Wednesday, April 8, 2009

Obesity May Increase Your Risk for Restless Legs Syndrome

Over the years research has shown a clear link between obesity and obstructive sleep apnea. USA Today reports that a new study from Harvard also links obesity to restless legs syndrome.

The large study involved 65,554 women and 23,119 men. Results show that 6.4 percent of the women and 4.1 percent of the men had RLS.

The risk for RLS was increased by 42 percent in obese people. Those with the largest waist sizes had a risk that was increased by 60 percent. But the study was unable to determine if obesity causes RLS.

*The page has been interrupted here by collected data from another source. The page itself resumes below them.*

Lemma kept_sync (c0 c : t) (path : string) (answer : awaited response) :
  kept c0 c -> kept c0 (snd (sync_request c path answer)).
Proof.
  intros Hk. unfold sync_request, Client.sync_request.
  destruct answer as [r | e]; [| exact Hk].
  destruct (Client.update_limiter_from_response c r path) as [c2 | e] eqn:Hu;
    [| exact Hk].
  pose proof (kept_update _ _ _ _ _ Hk Hu) as Hk2.
  destruct (handle_error_response float_parses r); exact Hk2.
Qed.

Lemma kept_async (c0 c : t) (path : string) (depth : nat)
    (ticks : list tick) (answer : awaited response) :
  (forall w, 0 <= max_retries (limiter c0 w)) ->
  kept c0 c -> kept c0 (snd (async_request c path depth ticks answer)).
Proof.
  intros H0 Hk. unfold async_request, Client.async_request.
  set (w := get_limiter_for_path path).
  assert (Hw : settled (limiter c0 w)
                 (outcome_state (wait_if_needed depth (limiter c w) ticks))).
  { apply settled_wait; [apply H0 | apply Hk]. }
  destruct (wait_if_needed depth (limiter c w) ticks)
    as [l sl | e l sl | l sl];
    cbn [outcome_state] in Hw; cbn [snd];
    pose proof (kept_set _ _ w l Hk Hw) as Hk1; try exact Hk1.
  destruct answer as [r | e]; [| exact Hk1].
  destruct (Client.update_limiter_from_response _ r path) as [c2 | e] eqn:Hu;
    [| exact Hk1].
  pose proof (kept_update _ _ _ _ _ Hk1 Hu) as Hk2.
  destruct (handle_error_response float_parses r); exact Hk2.
Qed.

Lemma kept_requests (qs : list request) :
  forall c0 c,
    (forall w, 0 <= max_retries (limiter c0 w)) ->
    kept c0 c -> kept c0 (after_requests c qs).
Proof.
  induction qs as [| q qs IH]; intros c0 c H0 Hk; [exact Hk |].
  unfold after_requests, Client.after_requests. cbn [fold_left].
  apply IH; [exact H0 |].
  destruct q as [path depth ticks answer | path answer]; cbn [after_request].
  - apply kept_async; assumption.
  - apply kept_sync; assumption.
Qed.

Lemma kept_init (ak sk : option string) (qs : list request) :
  kept (init ak sk) (after_requests (init ak sk) qs).
Proof.
  apply kept_requests.
  - intros []; cbn; lia.
  - apply kept_refl. intros []; cbn; lia.
Qed.

(** X20. Whatever requests a client has made and however they ended, it
    still holds the credentials it was created with, and its two
    limiters still have the groups, the capacities (30 and 8 a second)
    and the auto-retry setting that [__init__] gave them. *)
Theorem client_settings_kept (ak sk : option string) (qs : list request)
    (w : which) :
  let c := after_requests (init ak sk) qs in
  access_key c = ak /\ secret_key c = sk
  /\ group_name (limiter c w) = group_of w
  /\ max_requests (limiter c w) = capacity_of w
  /\ auto_retry (limiter c w) = true.
Proof.
  destruct (kept_init ak sk qs) as (Ha & Hs & Hl).
  destruct (Hl w) as (Hg & Hm & Hr & _).
  cbn zeta. rewrite Ha, Hs, Hg, Hm, Hr. destruct w; repeat split.
Qed.

(** X21. A response changes the state of a client only if its quota
    header parses and names the group [quotation] or [exchange] of the
    limiter that serves the path. A header for any other group, such as
    the groups the service itself reports, leaves both limiters as they
    were. *)
Theorem only_own_group_updates (ak sk : option string) (qs : list request)
    (r : response) (path : string) (c' : t) :
  let c := after_requests (init ak sk) qs in
  update_limiter_from_response c r path = Ok c' ->
  c' <> c ->
  exists (h : string) (parsed : gmap string pyval),
    remaining_req_header (headers_dict r) = Some h
    /\ parse_remaining_req h = Ok parsed
    /\ parsed !! "group" = Some (PStr (group_of (get_limiter_for_path path))).
Proof.
  cbn zeta. set (c := after_requests (init ak sk) qs).
  destruct (kept_init ak sk qs) as (_ & _ & Hl). fold c in Hl.
  unfold update_limiter_from_response, Client.update_limiter_from_response.
  set (w := get_limiter_for_path path).
  destruct (Hl w) as (Hg & _).
  assert (Hgw : group_name (limiter c w) = group_of w).
  { rewrite Hg. destruct w; reflexivity. }
  unfold update_from_headers.
  destruct (remaining_req_header (headers_dict r)) as [h |] eqn:Hh;
    [| cbn [Py.bind]; intros [= <-] Hne; destruct Hne; apply set_limiter_same].
  destruct (is_empty h);
    [cbn [Py.bind]; intros [= <-] Hne; destruct Hne; apply set_limiter_same |].
  destruct (parse_remaining_req h) as [parsed | e] eqn:Hp.
  - rewrite (update_try_ok _ _ _ Hp).
    destruct (pyval_eq_str (parsed !! "group") (group_name (limiter c w)))
      eqn:Heq.
    + intros _ _. exists h, parsed. repeat split; try assumption.
      apply pyval_eq_str_spec in Heq. rewrite Heq, Hgw. reflexivity.
    + cbn [Py.bind]. intros [= <-] Hne. destruct Hne. apply set_limiter_same.
  - unfold update_try. rewrite Hp. cbn [Py.bind].
    destruct (parse_raises _ _ Hp) as [msg ->].
    cbn [Py.bind]. intros [= <-] Hne. destruct Hne. apply set_limiter_same.
Qed.

(** ** How a request ends *)

Lemma handle_error_cases (r : response) :
  (is_success r = true /\ handle_error_response float_parses r = None)
  \/ (is_success r = false
      /\ exists e, handle_error_response float_parses r = Some e
                   /\ class_of e = get_exception_for_status (status_code r)).
Proof.
  unfold handle_error_response.
  destruct (is_success r); [left; split; reflexivity | right].
  split; [reflexivity |].
  destruct (error_details r) as [error_name error_message].
  destruct (get_exception_for_status (status_code r));
    eexists; split; reflexivity.
Qed.

Lemma is_success_range (r : response) :
  is_success r = true <-> 200 <= status_code r <= 299.
Proof. unfold is_success. lia. Qed.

RLS may be caused by low iron levels,
pregnancy, a nerve disorder, kidney disease and rheumatoid arthritis. It also is more common in people with type 2 diabetes. Pregnant women and people with arthritis or diabetes were excluded from this study.

RLS involves an intense urge to move the legs. The intensity of this urge increases at night and as you lie or sit still. It is relieved only by walking or moving the legs.

RLS often involves other burning, prickly, itching or tingling sensations deep in the legs. Symptoms of RLS tend to become more intense and last longer over time.

Genetics also appears to play a role in RLS. More than half of people with RLS report a pattern of the sleep disorder in their families.